Another night a man asked about my dog, “What kind of dog is that?” When I told him, he didn’t really listen to my response. Instead—he spoke Japanese to me. “I’m learning Japanese,” he explained with some pride. I said, “Great. Only I’m not Japanese.” But he kept on speaking Japanese to me. I repeated that I wasn’t Japanese and he asked, “Where are you from?” and I gave him my standard response: “I was born here, but my parents are from Taiwan.” And then he was like, “No, where are you from?” And I was like, “Come on, man. What kind of question is that? I’m from New York!” And then he laughed and was like, “That’s an A-plus answer!” He said he was from Puerto Rico, but that was what he says to people, too: “I’m from New York.” “We’re all from New York,” he said, and it felt like we had finally gotten somewhere.

SD: How does your upbringing in South Carolina continue to inform your writing?

JY: In many if not all ways? I’ve been told there is a certain way of using prepositions that I have that’s Southern. I would like to think there’s also an appreciation of the absurd that’s particularly Southern, maybe, although I’m not sure I could do any justice articulating it. But I do suppose I’m tying to channel that at times. I’ve definitely thought to myself, in times of crisis, “What would Flannery O’Connor do?”

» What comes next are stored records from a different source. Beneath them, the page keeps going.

(* ===== verification/InitTheorems.v ===== *)
(** The theorems about starting the kernel: [mem_init], [init_all] and [main],
    from the state the loader leaves ([boot_state]), with an instance on a
    machine with 0x26e000 bytes of memory. *)

From S2P Require Import Prelude Bytes Bitmap LinkedList Paging PageTable Ports Print Descriptors Kernel.
From S2P Require Import OutputTheorems ReadyQueues Sched Machine Sync Console Idt Memory Heap HeapMachine MemInit.
From S2P Require Import Ioqueue Keyboard DeviceTheorems Thread ThreadSpec ThreadRun SchedInit.
From S2P Require Import Words Process Init Boot Main.

Module InitTheorems.
Import Bitmap LinkedList Paging PageTable Ports Descriptors Kernel ReadyQueues Sched Machine Sync Console Idt.
Import OutputTheorems Memory Heap HeapMachine MemInit Ioqueue Keyboard DeviceTheorems Thread ThreadSpec ThreadRun.
Import SchedInit Process Words Init Boot Main.

(** The frames of a pool, and where its bitmap is. *)
Definition pool_end (p : pool) : Z := addr_base p + PG_SIZE * bit_num (btmp p).
Definition map_end (p : pool) : Z := base_addr (btmp p) + byte_len (btmp p).

(** C25: [mem_init] divides the memory above 2 MB, if the memory is small enough
    for the bitmaps to end below the page of the caller's stack (for more, from
    about 341 MB on, the code clears the page it runs on, and the theorem says
    nothing): the kernel's frames, then the user's, at most one more than the
    kernel's and within the memory, with less than a page left over; as many
    heap pages as kernel frames; the three bitmaps one after the other at
    0xc009a000, up to the stack at most; all bits clear, and the heap invariant
    holds: every page can be allocated.  The stack is as it was. *)
Theorem mem_init_splits_memory D total table esp k :
  memory_fits total ->
  maps_end total <= idle_page esp /\ idle_page esp + PG_SIZE <= Print.video_base_addr ->
  valid_block (ByteMem0 := vm_mem D) (k_vm k) (idle_page esp) PG_SIZE -> pools_room D total k ∅ -> on_screen D k -> lists_rep (k_links k) ∅ ->
  total_at D total (k_vm k) -> heap_room D total table (k_vm k) ->
  exists k' kp up vp, mem_init k = Ok tt k' /\ on_screen D k'
    /\ k_pools k' = <[kernel_vir_pool := vp]> (<[user_phy_pool := up]> (<[kernel_phy_pool := kp]> (k_pools k)))
    /\ addr_base kp = 0x200000 /\ addr_base up = pool_end kp /\ addr_base vp = 0xc0100000
    /\ pool_end up <= total < pool_end up + PG_SIZE
    /\ bit_num (btmp kp) <= bit_num (btmp up) <= bit_num (btmp kp) + 1
    /\ bit_num (btmp vp) = bit_num (btmp kp)
    /\ base_addr (btmp kp) = 0xc009a000 /\ base_addr (btmp up) = map_end kp
    /\ base_addr (btmp vp) = map_end up /\ map_end vp <= idle_page esp
    /\ (forall a, in_block (idle_page esp) PG_SIZE a -> vm_load (k_vm k') a = vm_load (k_vm k) a)
    /\ (forall p, p ∈ [kp; up; vp] -> @bitmap_rep vm _ (vm_mem D) (k_vm k') (btmp p)
          (replicate (Z.to_nat (bit_num (btmp p))) false))
    /\ heap_rep D (mkHeap vp kp table) k' (all_clear total) (all_clear total).
Proof.
  intros F [Hs1 Hs2] Hs R S HL T Hr. destruct (mem_init_ok D total F table k ∅ R S HL T Hr)
    as (h1 & h2 & k' & E & _ & _ & [(v & i & ->) S' M Hb _ _] & Rh).
  pose proof F as [Ft Fe]. destruct (pages_range total Ft) as (P1 & P2 & P3).
  exists (with_vm v (with_io i (pools_made total h1 h2 k))), (kernel_frames total), (user_frames total), (kernel_heap total).
  split; [exact E|]. split; [exact S'|]. split; [reflexivity|].
  do 3 (split; [reflexivity|]). split; [|split; [|split; [reflexivity|split; [reflexivity|
    split; [reflexivity|split; [reflexivity|split; [exact Hs1|split; [|split; [|exact Rh]]]]]]]]].
  - unfold pool_end. simpl. unfold user_pages, kernel_pages, free_pages, USED_MEM, PG_SIZE in *. zdiv_lia.
  - simpl. lia.
  - intros a Ha. unfold in_block in Ha. apply (modifies_load _ _ _ _ M).
    + replace a with (idle_page esp + (a - idle_page esp)) by lia. apply Hs. lia.
    + unfold map_byte, Print.video_byte, PG_SIZE in *. lia.
  - intros p Hp. apply Hb. unfold pool_maps. revert Hp.
    rewrite !elem_of_cons, !elem_of_nil. intros [->|[->|[->|[]]]]; tauto.
Qed.

(** What [init_all] promises; the state [main] continues in. *)
Definition started_kernel D total table im esp k k' : Prop :=
  exists L,
    kernel_ok D (heap_of_total total table) k' (enqueue 31 (idle_page esp) no_queues) L
      (taken total 1) (taken total 1) [idle_page esp]
    /\ on_screen D k'
    /\ k_tcbs k' = {[idle_page esp := idle_tcb (idle_page esp)]}
    /\ mutex_free k' L console_mutex /\ mutex_free k' L kbd_buf
    /\ (exists i, k_ioqs k' !! kbd_buf = Some i /\ ioq_rep i [])
    /\ k_tables k' = devices_ready (idt_ready (im_intr_entry_table im) (im_syscall_entry im) (im_idt im)
         (k_tables k))
    /\ other_writes (k_io k') = pit_words ++ pic_words ++ other_writes (k_io k).

(** C24: [init_all] starts the kernel: from any state the loader can leave it
    returns, and the invariant of the kernel holds with the thread that called
    it as the only thread: number 0, lowest priority, running and in its ready
    queue.  Of the heap one page and one frame are in use, for the ready
    mask.  The mutexes of the console and of the keyboard's buffer are free, the
    buffer is empty, and the processor's and the kernel's tables and the ports
    have got exactly the contents the devices need. *)
Theorem init_all_makes_kernel D total table im esp k :
  memory_fits total -> 0 < kernel_pages total ->
  maps_end total <= idle_page esp /\ idle_page esp + PG_SIZE <= Print.video_base_addr ->
  boot_state D total table esp k ->
  exists k', init_all im esp k = Ok tt k' /\ started_kernel D total table im esp k k'.
Proof.
  intros F H1 Hs B.
  destruct (init_all_ok D total table im esp F H1 Hs k B)
    as (k' & L & E & (K & S & Et & _) & _ & C & Q & I & T & W & _).
  exists k'. split; [exact E|]. exists (device_lists_of L). by split_and!.
Qed.

(** ** Instances

    A machine with 0x26e000 bytes of memory: 55 frames for the kernel, as many for
    users, all zeros.  The loader's page table maps, at 0 and at 0xc0000000, the page with
    the size of the memory, the page of the bitmaps, the stack's and the
    screen's. *)

Definition boot_total : Z := 0x26e000.
Definition boot_esp : Z := 0xc009ef00.
Definition boot_dirs : list Z := [0; 768].
Definition boot_pages : list (Z * Z) := [(0, 0); (0x9a, 0x9a000); (0x9e, 0x9e000); (0xb8, 0xb8000)].
Definition boot_absent : list Z := seqZ 0x100 55.

Lemma boot_layout : layout_ok boot_dirs boot_pages boot_absent = true.
Proof. by vm_compute. Qed.

(** The size of the memory, garbage where the bitmaps will be and on the stack,
    the screen, and zeros in the frames. *)
Definition boot_words : gmap Z Z :=
  FlatMem.of_list 0xb00 [0; 0xe0; 0x26; 0] ∪ FlatMem.of_list 0x9a000 (replicate 21 0xaa).
Definition boot_data : gmap Z Z :=
  boot_words ∪ (screen_data ∪ (FlatMem.of_list 0x9e000 (replicate 4096 0xee)
    ∪ FlatMem.of_list 0x200000 (replicate (110 * 4096) 0))).

#[local] Notation machine := (paged boot_dirs boot_pages boot_absent boot_data).

Lemma boot_bytes : bytes_ok boot_data.
Proof.
  apply bytes_ok_union; [apply data_check_ok; by vm_compute|].
  apply bytes_ok_union; [apply screen_data_bytes|].
  apply bytes_ok_union; (apply bytes_ok_block;
    [apply Forall_forall; intros x [-> _]%elem_of_replicate; lia|rewrite length_replicate; unfold PD, PT; lia]).
Qed.

Lemma boot_screen : screen_at boot_data.
Proof.
  apply screen_at_union.
  - intros j Hj. apply eq_None_not_Some. intros [v Hv].
    apply lookup_union_Some_raw in Hv as [Hv|[_ Hv]];
      apply lookup_map_seqZ_Some in Hv as [H1 Hv]; apply lookup_lt_Some in Hv; simpl in Hv; lia.
  - intros j Hj. destruct (screen_data_screen j Hj) as [H1 H2].
    split; by apply lookup_union_Some_l.
Qed.

Lemma boot_frames j : 0 <= j < 110 -> room boot_data (0x200000 + 4096 * j) 4096.
Proof.
  intros Hj. do 3 apply room_union_r. apply room_block; rewrite ?length_replicate; lia.
Qed.

Lemma boot_spare j : 0 <= j < 110 -> spare [PD] machine (0x200000 + 4096 * j).
Proof.
  intros Hj. apply (paged_spare _ _ _ boot_layout boot_data boot_bytes); [|by apply boot_frames].
  assert (C : forallb (fun j => frame_spare boot_pages (0x200000 + 4096 * j)) (seqZ 0 110) = true) by by vm_compute.
  rewrite forallb_forall in C. apply (C j), list_elem_of_In, elem_of_seqZ. lia.
Qed.

Lemma boot_total_at : total_at [PD] boot_total machine.
Proof.
  assert (H : forall j, 0 <= j < 4 -> boot_data !! (0xb00 + j) = Some (Z.shiftr boot_total (8 * j) mod 256)).
  { intros j Hj. assert (Hd : j = 0 \/ j = 1 \/ j = 2 \/ j = 3) by lia.
    destruct Hd as [->|[->|[->| ->]]]; apply lookup_union_Some_l; by vm_compute. }
  assert (V : forall j, 0 <= j < 4 -> vm_valid [PD] machine (0xc0000b00 + j)
    /\ vm_load machine (0xc0000b00 + j) = Some (Z.shiftr boot_total (8 * j) mod 256)).
  { intros j Hj. replace (0xc0000b00 + j) with (page_va 0 + (0xb00 + j)) by (unfold page_va; lia).
    apply (paged_valid boot_dirs boot_pages boot_absent boot_layout boot_data boot_bytes 0 0); [left|lia|].
    by apply H. }
  constructor.
  - intros j Hj.
    pose proof (fun d (Hd : d ∈ boot_dirs) => paged_maps boot_dirs boot_pages boot_absent boot_layout boot_data d 0 0
      (0xb00 + j) Hd ltac:(left) ltac:(lia)) as T.
    generalize dependent machine. intros m _ T. transitivity (Some (0 + (0xb00 + j))).
    + rewrite <- (T 0 ltac:(left)). f_equal; lia.
    + rewrite <- (T 768 ltac:(right; left)). f_equal; lia.
  - intros j Hj. by apply V.
  - assert (R : forall j, 0 <= j < 4 ->
      rd8 (0xc0000b00 + j) machine = Ok (Z.shiftr boot_total (8 * j) mod 256) machine).
    { intros j Hj. unfold rd8, deref. cbn [load8 vm_ops]. by rewrite (proj2 (V j Hj)). }
    unfold rd32.
    erewrite bind_ok by exact (R 0 ltac:(lia)). erewrite bind_ok by exact (R 1 ltac:(lia)).
    erewrite bind_ok by exact (R 2 ltac:(lia)). erewrite bind_ok by exact (R 3 ltac:(lia)).
    reflexivity.
Qed.

Lemma boot_heap_room : heap_room [PD] boot_total one_table machine.
Proof.
  assert (E : kernel_pages boot_total = 55) by reflexivity.
  assert (Hv : heap_in_table (kernel_heap boot_total)) by by vm_compute.
  constructor.
  - by apply (paged_tables _ _ _ boot_layout boot_data boot_bytes).
  - intros i Hi. apply (paged_page_free _ _ _ boot_layout boot_data _ _ Hv); [|exact Hi].
    change (addr_base (kernel_heap boot_total) / PAGE mod 1024) with 0x100.
    apply elem_of_seqZ. rewrite E in Hi. lia.
  - intros j Hj. rewrite E in Hj. apply (boot_spare j). lia.
Qed.

Lemma boot_room : valid_block (ByteMem0 := vm_mem [PD]) machine MEM_BITMAP_BASE 21
  /\ valid_block (ByteMem0 := vm_mem [PD]) machine 0xc009e000 PG_SIZE.
Proof.
  split.
  - apply (paged_block boot_dirs boot_pages boot_absent boot_layout boot_data boot_bytes 0x9a 0x9a000 0 21);
      [right; left|lia|lia|]. apply room_union_l, room_union_r, room_block; simpl; lia.
  - apply (paged_block boot_dirs boot_pages boot_absent boot_layout boot_data boot_bytes 0x9e 0x9e000 0 4096);
      [right; right; left|lia|lia|].
    apply room_union_r, room_union_r, room_union_l, room_block; rewrite ?length_replicate; lia.
Qed.

(** The data segment, zeroed. *)
Definition boot_links : gmap Z list_elem := heap_of [] (sentinels boot_lists).

Definition boot_kernel : kernel :=
  mkKernel 0x2 machine (cursor_io 0) no_tables boot_links ∅
    (mkSched NULL false NULL (replicate 128 NULL) (mkBitmap 0 0 0))
    (list_to_map ((fun m => (mutex_sem m, 0)) <$> boot_mutexes))
    (list_to_map ((fun m => (m, NULL)) <$> boot_mutexes))
    (list_to_map ((fun p => (p, mkPool (mkBitmap 0 0 0) 0 0)) <$> [kernel_phy_pool; user_phy_pool; kernel_vir_pool]))
    {[kbd_buf := mkIoq NULL NULL (replicate 64 0) 0 0]} (mkKbd false false false false false) 0.

Lemma boot_lists_room : lists_room boot_links ∅ boot_lists.
Proof.
  split.
  - apply (bool_decide_unpack _). by vm_compute.
  - assert (C : forallb (fun a => bool_decide (is_Some (boot_links !! a))) (sentinels boot_lists) = true)
      by by vm_compute.
    rewrite forallb_forall in C. intros a Ha%list_elem_of_In%C. split; [by apply bool_decide_eq_true in Ha|].
    intros (l & xs & Hl & _). by rewrite lookup_empty in Hl.
Qed.

Lemma boot_on_screen : on_screen [PD] boot_kernel.
Proof.
  exists blank_cells, 0. split; [|unfold Print.SCREEN_MAX; lia]. split.
  - apply (paged_screen boot_dirs boot_pages boot_absent); [exact boot_layout| |exact boot_bytes|exact boot_screen].
    right; right; right; left.
  - split; [done|]. simpl. by rewrite lookup_insert_eq, lookup_insert_ne, lookup_singleton_eq.
Qed.

Lemma boot_kernel_state : boot_state [PD] boot_total one_table boot_esp boot_kernel.
Proof.
  destruct boot_room as [R1 R2]. constructor.
  - exact boot_on_screen.
  - exact boot_total_at.
  - exact R1.
  - exact boot_heap_room.
  - exact R2.
  - split; [left|]. change KERNEL_PAGE_DIR_BASE_ADDR with PD. left.
  - done.
  - exact boot_lists_room.
  - intros m Hm. unfold boot_mutexes in Hm. rewrite !elem_of_cons, elem_of_nil in Hm.
    destruct Hm as [->|[->|[->|[->|[->|[]]]]]]; split; eexists; reflexivity.
  - intros p Hp. rewrite !elem_of_cons, elem_of_nil in Hp.
    destruct Hp as [->|[->|[->|[]]]]; eexists; reflexivity.
  - eexists. split; [reflexivity|done].
Qed.

Lemma boot_fits : memory_fits boot_total.
Proof. split; by vm_compute. Qed.

Lemma boot_stack_fits : maps_end boot_total <= idle_page boot_esp
  /\ idle_page boot_esp + PG_SIZE <= Print.video_base_addr.
Proof. split; by vm_compute. Qed.

Definition boot_image : image :=
  mkImage (fun v => 0xc0001000 + 16 * v) 0xc0001900 0xc0007000 0xc0001050 0xc00011a0 0xc0003000 0xc0003006.

Lemma pools_of (m : gmap Z pool) kp up vp :
  let m' := <[kernel_vir_pool := vp]> (<[user_phy_pool := up]> (<[kernel_phy_pool := kp]> m)) in
  m' !! kernel_phy_pool = Some kp /\ m' !! user_phy_pool = Some up.
Proof.
  split; [rewrite !lookup_insert_ne by done; apply lookup_insert_eq|].
  rewrite lookup_insert_ne by done. apply lookup_insert_eq.
Qed.

Lemma mem_init_splits_memory_witness : exists k' kp up, mem_init boot_kernel = Ok tt k'
  /\ k_pools k' !! kernel_phy_pool = Some kp /\ k_pools k' !! user_phy_pool = Some up
  /\ addr_base up = pool_end kp /\ pool_end up <= boot_total < pool_end up + PG_SIZE.
Proof.
  pose proof (boot_kernel_state) as B.
  destruct (mem_init_splits_memory [PD] boot_total one_table boot_esp boot_kernel boot_fits boot_stack_fits
    (bt_stack _ _ _ _ _ B)
    (boot_pools [PD] boot_total one_table boot_esp boot_fits eq_refl boot_stack_fits _ B) (bt_screen _ _ _ _ _ B)
    ltac:(by split; intros *; rewrite lookup_empty) (bt_total _ _ _ _ _ B) (bt_heap _ _ _ _ _ B))
    as (k' & kp & up & vp & E & _ & Ep & _ & Hu & _ & He & _).
  exists k', kp, up. rewrite Ep. split; [exact E|].
  split; [apply pools_of|split; [apply pools_of|split; [exact Hu|exact He]]].
Defined.

Lemma init_all_makes_kernel_witness : exists k', init_all boot_image boot_esp boot_kernel = Ok tt k'
  /\ started_kernel [PD] boot_total one_table boot_image boot_esp boot_kernel k'.
Proof.
  apply (init_all_makes_kernel [PD] boot_total one_table boot_image boot_esp boot_kernel).
  - exact boot_fits.
  - by vm_compute.
  - exact boot_stack_fits.
  - exact (boot_kernel_state).
Defined.

End InitTheorems.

SD: You often write in the short form. What is it about the form that you find most comfortable? Do you see elements of it in your long form writing? Does it impact your current novel-in-progress?

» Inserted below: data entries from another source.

Module ProcessTheorems.
Import Bitmap Interrupt LinkedList Paging PageTable PageMap Words Ports Descriptors Kernel ReadyQueues Sched Machine.
Import Sync Console Idt Memory Heap HeapMachine MemInit MemoryTheorems Ioqueue Keyboard DeviceTheorems Thread ThreadSpec.
Import ThreadRun SchedInit Process PageDir AddressSpace ProcessRun Init Boot Main ThreadTheorems InitTheorems.

Lemma pool_frame_range D H k vb pb (j : nat) : heap_rep D H k vb pb -> pb !! j = Some false ->
  0 <= frame_at H (Z.of_nat j) < 2 ^ 32.
Proof.
  intros R Hj. destruct (hr_pbase _ _ _ _ _ R) as (_ & Hb0 & Hb1). destruct (pool_sizes _ _ _ _ _ R) as (_ & _ & _ & Lp).
  pose proof (lookup_lt_Some _ _ _ Hj). unfold frame_at, PG_SIZE in *. lia.
Qed.

(** C21: [page_dir_create] makes a directory that shares the kernel's half: the
    page it returns is backed, under every directory in use, by a frame that was
    free; with that frame in CR3 the processor translates every kernel address as
    before, and finds the new directory's own entries through the window; below
    the kernel's gigabyte the entries are what the frame held; no other data
    changes, but for the two bitmaps. *)
Theorem page_dir_create_shares D H k vb pb i0 :
  heap_rep D H k vb pb -> vb !! i0 = Some false -> clear_from 0 pb <> [] -> upper_half (k_vm k) ->
  exists (i j : nat) v, let d := page_at H (Z.of_nat i) in let F := frame_at H (Z.of_nat j) in
    vb !! i = Some false /\ pb !! j = Some false
    /\ page_dir_create k = Ok d (with_vm v k)
    /\ heap_rep D H (with_vm v k) (<[i := true]> vb) (<[j := true]> pb)
    /\ (forall c o, c ∈ cr3 v :: D -> 0 <= o < PAGE -> translate (under v c) (d + o) = Some (F + o))
    /\ (forall a, kernel_addr a -> translate (under v F) a = translate v a)
    /\ (forall o, 0 <= o < PAGE -> translate (under v F) (0xfffff000 + o) = Some (F + o))
    /\ (forall x, 0 <= x < 768 -> pde_of (under v F) x = ld32p (phys (k_vm k)) (F + 4 * x))
    /\ (forall a, vm_valid D (k_vm k) a -> ~ bitmap_byte (btmp (h_vpool H)) a ->
         ~ bitmap_byte (btmp (h_ppool H)) a -> vm_load v a = vm_load (k_vm k) a).
Proof.
  intros R Hi Hpb Hu.
  destruct (page_dir_create_ok D H k vb pb i0 R Hi Hpb Hu) as (i & j & v & Hvi & _ & Ej & E & R' & Dm).
  assert (Hpj : pb !! j = Some false) by (apply (taken_free 1 pb 0 j); by rewrite Ej).
  pose proof (dm_shares _ _ _ _ _ _ Dm) as Sh. set (F := frame_at H (Z.of_nat j)) in *.
  pose proof (pool_frame_range D H k vb pb j R Hpj : 0 <= F < 2 ^ 32) as HF.
  pose proof (frame_dir v F Sh) as HFr.
  exists i, j, v. cbv zeta. fold F. do 4 (split; [done|]). split; [|split; [|split; [|split]]].
  - intros c o. rewrite (gr_cr3 _ _ _ (dm_grows _ _ _ _ _ _ Dm)). apply (dm_map _ _ _ _ _ _ Dm).
  - intros a Ka. exact (new_translate v F Sh HF a Ka).
  - intros o Ho. rewrite (translate_dir (under v F)); [|by apply new_self_mapped|done].
    change (cr3 (under v F)) with F. by rewrite HFr.
  - intros x Hx. unfold pde_of. simpl. rewrite HFr. apply ld32p_move. intros n Hn. rewrite <- !Z.add_assoc.
    apply (dm_low _ _ _ _ _ _ Dm). lia.
  - apply (dm_load _ _ _ _ _ _ Dm).
Qed.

JY: Well, the smart-alecky answer is that it’s short and that’s what I find most comfortable about it. Lorrie Moore once compared a novel to a marriage and a short story to love affair. Perhaps a very short story, then, is a one-night fling or an exchanged look on a train, or a Facebook message that’s sent and not responded to. My longer-form writing, novel-in-progress included, is often made of these smaller parts, so I suppose I’m additionally aware of trying to somehow move the story along, and of (trying) not to repeat something I’ve already said, or to use an ending that’s too similar to something I’ve already used earlier.

SD: Finally, what did you read growing up? What have you read lately that you’re really into?

JY: During a span of three or so years, while I was in elementary school, I think I must have read nearly every Goosebumps novel that was published. Looking back on it, I’m not sure why I did that, since I never found them scary or even all that entertaining. Maybe I liked them because of how disposable they seemed. You could read one in the span of a few hours, if that. There was something ephemeral about it, how they blended into each other, and then were gone. I also remember finding a copy of Animal Farm lying around my house, and thinking it was just a story about talking animals. The whole Soviet allegory went right over my head. Even now one of the things I’ll say in response to things not quite working out is from Boxer, the sad workhorse of the novel: “I must work harder!” It’s kind of a joke, my saying that, but as it’s said: there’s a little truth in every joke. If only I would work harder.

Recent books I’ve enjoyed are Jane Bowles’s masterpiece Two Serious Ladies, Lynne Tillman’s excellent What Would Lynne Tillman Do?, Gabrielle Bell’s wonderful graphic diaries and travelogues Truth Is Fragmentary, and Roberto Bolaño’s Woes of the True Policeman (I’ve read almost everything that’s been translated of his). I’m also enjoying, like everyone else it seems in the world, Karl Ove Knausgaard’s My Struggle, though I’m taking it in slowly.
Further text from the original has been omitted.